Copy whichever lines of the data hold the word "pose".

(Dataset entries)
-- Opening Marker --
(** ** Console *)

Inductive message :=
  | WarnCreationTime (p : path)
  | ErrModificationTime (p : path)
  | ErrAccessTime (p : path)
  | ErrFileSize (p : path)
  | SkipAlreadyCorrect (src : path)
  | SkipIdentical (src : path)
  | DryRunWouldMove (src dst : path)
  | Moved (src dst : path)
  | ErrMove (src dst : path)
  | ErrCollection
  | Collected (n : nat)
  | SkipMissing (p : path)
  | DryRunWouldCreateDirectory (d : path)
  | ErrCreateDirectory (d : path)
  | CreatedDirectory (d : path)
  | ErrNoSourceDirectory
  | Usage
  | Banner (src : path) (dry_run : bool) (attr : TimeAttribute)
           (thresholds : SizeThresholds)
  | Completed.

(** The messages that report a file as failed: its directory could not be
    created, or the rename threw. *)
Definition is_failure (m : message) : bool :=
  match m with
  | ErrMove _ _ | ErrCreateDirectory _ => true
  | _ => false
  end.

(** ** State and control *)

Record world := {
  w_fs : filesystem;
  w_clock : Z;            (* what [system_clock::now()] reads *)
  w_out : list message;   (* stdout and stderr, interleaved *)
}.

(** A call returns, or a [filesystem_error] leaves it that nothing up to
    [main] catches: [std::terminate] ends the program.  The only throwing
    calls outside a [try] are those of [fs::exists]; [p] is the path whose
    status could not be read. *)
Inductive outcome (A : Type) :=
  | Returned (a : A)
  | Uncaught (p : path).

Global Arguments Returned {A} a.
Global Arguments Uncaught {A} p.

Definition M (A : Type) : Type := world → outcome A * world.

Global Instance M_ret : MRet M := λ A a w, (Returned a, w).
Global Instance M_bind : MBind M :=
  λ A B k m w,
    match m w with
    | (Returned a, w') => k a w'
    | (Uncaught p, w') => (Uncaught p, w')
    end.

(** [throw fs::filesystem_error(.., p, ..)] with no handler. *)
Definition throw {A} (p : path) : M A := λ w, (Uncaught p, w).

Definition say (m : message) : M unit :=
  λ w, (Returned tt,
        {| w_fs := w_fs w; w_clock := w_clock w; w_out := w_out w ++ [m] |}).

Definition when (b : bool) (m : M unit) : M unit :=
  if b then m else mret tt.

Definition get_fs : M filesystem := λ w, (Returned (w_fs w), w).
Definition put_fs (fs : filesystem) : M unit :=
  λ w, (Returned tt, {| w_fs := fs; w_clock := w_clock w; w_out := w_out w |}).
Definition now : M Z := λ w, (Returned (w_clock w), w).

(** [emitted w w' msgs]: from [w] to [w'] the console gained [msgs] and the
    clock did not move. *)
Definition emitted (w w' : world) (msgs : list message) : Prop :=
  w_out w' = w_out w ++ msgs ∧ w_clock w' = w_clock w.

(** Two worlds with the same tree and the same clock; two computations that
    take such worlds to such worlds, with the same result. *)
Definition agree (w w' : world) : Prop :=
  w_fs w = w_fs w' ∧ w_clock w = w_clock w'.

Definition alike {A} (m m' : M A) : Prop :=
  ∀ w w', agree w w' → (m w).1 = (m' w').1 ∧ agree (m w).2 (m' w').2.

(** ** The specification's wording, where it differs *)

Definition lowercase_ascii (c : ascii) : ascii :=
  let n := nat_of_ascii c in
  if decide (65 ≤ n ≤ 90)%nat then ascii_of_nat (n + 32) else c.

Fixpoint lowercase (s : string) : string :=
  match s with
  | EmptyString => EmptyString
  | String c s' => String (lowercase_ascii c) (lowercase s')
  end.

(** The extension segment as the specification describes it: the extension
    without its period, lowercased, or [no_extension]. *)
Definition spec_extension_segment (name : string) : string :=
  if decide (extension name = "") then "no_extension"
  else lowercase (substr1 (extension name)).


Definition performed_moves (out : list message) : list (path * path) :=
  omap (λ m, match m with Moved s d => Some (s, d) | _ => None end) out.

(** ** Size arguments ([parse_size]) *)

Definition digit (c : ascii) : option N := N.of_nat <$> Ascii.is_nat c.

(** The decimal digits at the front of [s], as a number; [acc] is what was
    read so far, [None] when no digit was read yet. *)
Fixpoint read_digits (acc : option N) (s : string) : option N :=
  match s with
  | EmptyString => acc
  | String c rest =>
      match digit c with
      | Some d => read_digits (Some (default 0%N acc * 10 + d)%N) rest
      | None => acc
      end
  end.

Fixpoint skip_spaces (s : string) : string :=
  match s with
  | EmptyString => EmptyString
  | String c rest => if Ascii.is_space c then skip_spaces rest else s
  end.

Definition ULLONG_MAX : N := 2 ^ 64 - 1.

(** [std::stoull(str)] ([strtoull], base 10): leading white space, an
    optional sign, then digits; what follows the digits is ignored.  [None]
    when it throws: [invalid_argument] without a digit, [out_of_range] above
    [ULLONG_MAX].  A minus sign negates in [unsigned long long]. *)
Definition stoull (str : string) : option N :=
  let s := skip_spaces str in
  let '(negative, s) :=
    match s with
    | String "-" rest => (true, rest)
    | String "+" rest => (false, rest)
    | _ => (false, s)
    end in
  match read_digits None s with
  | None => None
  | Some v =>
      if (ULLONG_MAX <? v)%N then None
      else Some (if negative : bool then ((2 ^ 64 - v) mod 2 ^ 64)%N else v)
  end.

(** [parse_size]: [None] for [false]; otherwise the value stored in
    [size_out], [stoull(str) * 1024 * 1024] in 64-bit arithmetic. *)
Definition parse_size (str : string) : option N :=
  match stoull str with
  | Some v => Some ((((v * 1024) mod 2 ^ 64) * 1024) mod 2 ^ 64)%N
  | None => None
  end.

(** [s] does not go on with a digit. *)
Definition no_leading_digit (s : string) : Prop :=
  match s with
  | EmptyString => True
  | String c _ => digit c = None
  end.

(** ** The image filter of the face-detection tool ([is_image]) *)

Definition image_extensions : list string :=
  [".jpg"; ".jpeg"; ".png"; ".bmp"; ".gif"; ".tiff"].

(** The extension, lowercased with [::tolower], is one of the known ones. *)
Definition is_image (file_path : path) : bool :=
  bool_decide (lowercase (extension (filename file_path)) ∈ image_extensions).
(** ** The reducer loses the last group *)

Lemma reducer_loop_below input wc :
  StronglySorted word_le (wc :: input) →
  Forall (λ o, ∃ x, x ∈ input ∧ word_lt o x) (reducer_loop wc input).
Proof.
  revert wc. induction input as [|inp rest IH]; intros wc Hs; simpl.
  { constructor. }
  apply StronglySorted_cons in Hs as [Hall Hs].
  apply Forall_cons in Hall as [Hle Hall].
  apply StronglySorted_cons in Hs as [Hrest Hs].
  assert (∀ wc', word wc' = word inp →
     Forall (λ o, ∃ x, x ∈ inp :: rest ∧ word_lt o x) (reducer_loop wc' rest))
    as Hnext.
  { intros wc' Hw. eapply Forall_impl.
    - apply IH. apply StronglySorted_cons. split; [|done].
      eapply Forall_impl; [exact Hrest|]. intros r Hr.
      unfold word_le in *. by rewrite Hw.
    - intros o (x & Hx & Hlt). exists x. split; [|done].
      apply elem_of_cons. by right. }
  destruct (decide (word wc = word inp)) as [Heq|Hne].
  - rewrite reducer_step_same by done. simpl. by apply Hnext.
  - rewrite reducer_step_new by done.
    destruct (String.eqb (word wc) ""); simpl; [by apply Hnext|].
    apply Forall_cons. split; [|by apply Hnext].
    exists inp. split; [apply elem_of_cons; by left|]. by apply str_lt_iff.
Qed.

(** The word of the last record of a sorted input is in no record sent. *)
Lemma reducer_drops_last_group input last :
  StronglySorted word_le (input ++ [last]) →
  word last ∉ map word (reducer (input ++ [last])).
Proof.
  intros Hs (o & Ho & Hin)%list_elem_of_fmap.
  assert (StronglySorted word_le (wc_zero :: input ++ [last])) as Hs0.
  { apply StronglySorted_cons. split; [|done].
    apply Forall_forall. intros x _. apply str_le_empty. }
  pose proof (reducer_loop_below _ _ Hs0) as Hall.
  rewrite Forall_forall in Hall. destruct (Hall o Hin) as (x & Hx & Hlt).
  assert (word_le x last) as Hle.
  { apply elem_of_app in Hx as [Hx|Hx].
    - eapply StronglySorted_app_1_elem_of; [exact Hs|done|]. apply list_elem_of_singleton. done.
    - apply list_elem_of_singleton in Hx as ->. apply word_le_refl. }
  pose proof (str_lt_le_trans _ _ _ Hlt Hle) as Hol.
  apply str_lt_iff in Hol as [_ Hne]. by apply Hne.
Qed.

(** C1.  On the line ["a"] the reference count is [a : 1], and the pipeline
    sends no record at all: grouped by word its output is the empty
    mapping, and the sum of its counts is 0 for one token.  On ["a b"] the
    only record sent is [(a, 2)]: the count of [a] is one too many and [b]
    is missing. *)
Theorem pipeline_differs_from_reference :
  pipeline ["a"] = [] ∧
  reference_count ["a"] !! "a" = Some 1%Z ∧
  group_sum (pipeline ["a"]) !! "a" = None ∧
  total_count (pipeline ["a"]) = 0%Z ∧
  length (reference_tokens ["a"]) = 1 ∧
  pipeline ["a b"] = [mkWordCount "a" 2] ∧
  reference_count ["a b"] !! "a" = Some 1%Z ∧
  reference_count ["a b"] !! "b" = Some 1%Z ∧
  group_sum (pipeline ["a b"]) !! "a" = Some 2%Z ∧
  group_sum (pipeline ["a b"]) !! "b" = None.
Proof. repeat split; vm_compute; reflexivity. Qed.

(** C2.  On the two lines of the example the mapper produces the tokens
    the, cat, sat, the, dog, sat, on, the, cat; the pipeline then sends
    (cat, 3), (dog, 2), (on, 2), (sat, 3), and no record for "the". *)
Theorem example_two_lines :
  map word (mapper ["The cat sat."; "The dog sat on the cat."] mapFn) =
    ["the"; "cat"; "sat"; "the"; "dog"; "sat"; "on"; "the"; "cat"] ∧
  pipeline ["The cat sat."; "The dog sat on the cat."] =
    [mkWordCount "cat" 3; mkWordCount "dog" 2; mkWordCount "on" 2;
     mkWordCount "sat" 3].
Proof. split; vm_compute; reflexivity. Qed.

(** C3.  The first record [(a, 1)] starts the accumulator [(a, 2)], not
    [(a, 1)]: the count of the record is added to the accumulator that has
    just been set to the record.  A record of another word then sends
    [(a, 2)] and starts [(b, 2)]; a record of the same word adds its count
    and sends nothing. *)
Theorem reducer_step_on_records :
  reducer_step wc_zero (mkWordCount "a" 1) = ([], mkWordCount "a" 2) ∧
  reducer_step (mkWordCount "a" 2) (mkWordCount "b" 1) =
    ([mkWordCount "a" 2], mkWordCount "b" 2) ∧
  reducer_step (mkWordCount "a" 2) (mkWordCount "a" 1) =
    ([], mkWordCount "a" 3).
Proof. repeat split; vm_compute; reflexivity. Qed.

(** C4.  When the input ends the accumulator is not sent: on the one record
    [(a, 1)] the reducer sends nothing, and on [(a, 1); (b, 1)] it sends
    [(a, 2)] only. *)
Theorem reducer_at_end_of_input :
  reducer [mkWordCount "a" 1] = [] ∧
  reducer [mkWordCount "a" 1; mkWordCount "b" 1] = [mkWordCount "a" 2].
Proof. split; vm_compute; reflexivity. Qed.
-- Closing Marker --
* [Task response]
  pose proof (reducer_loop_below _ _ Hs0) as Hall.
  pose proof (str_lt_le_trans _ _ _ Hlt Hle) as Hol.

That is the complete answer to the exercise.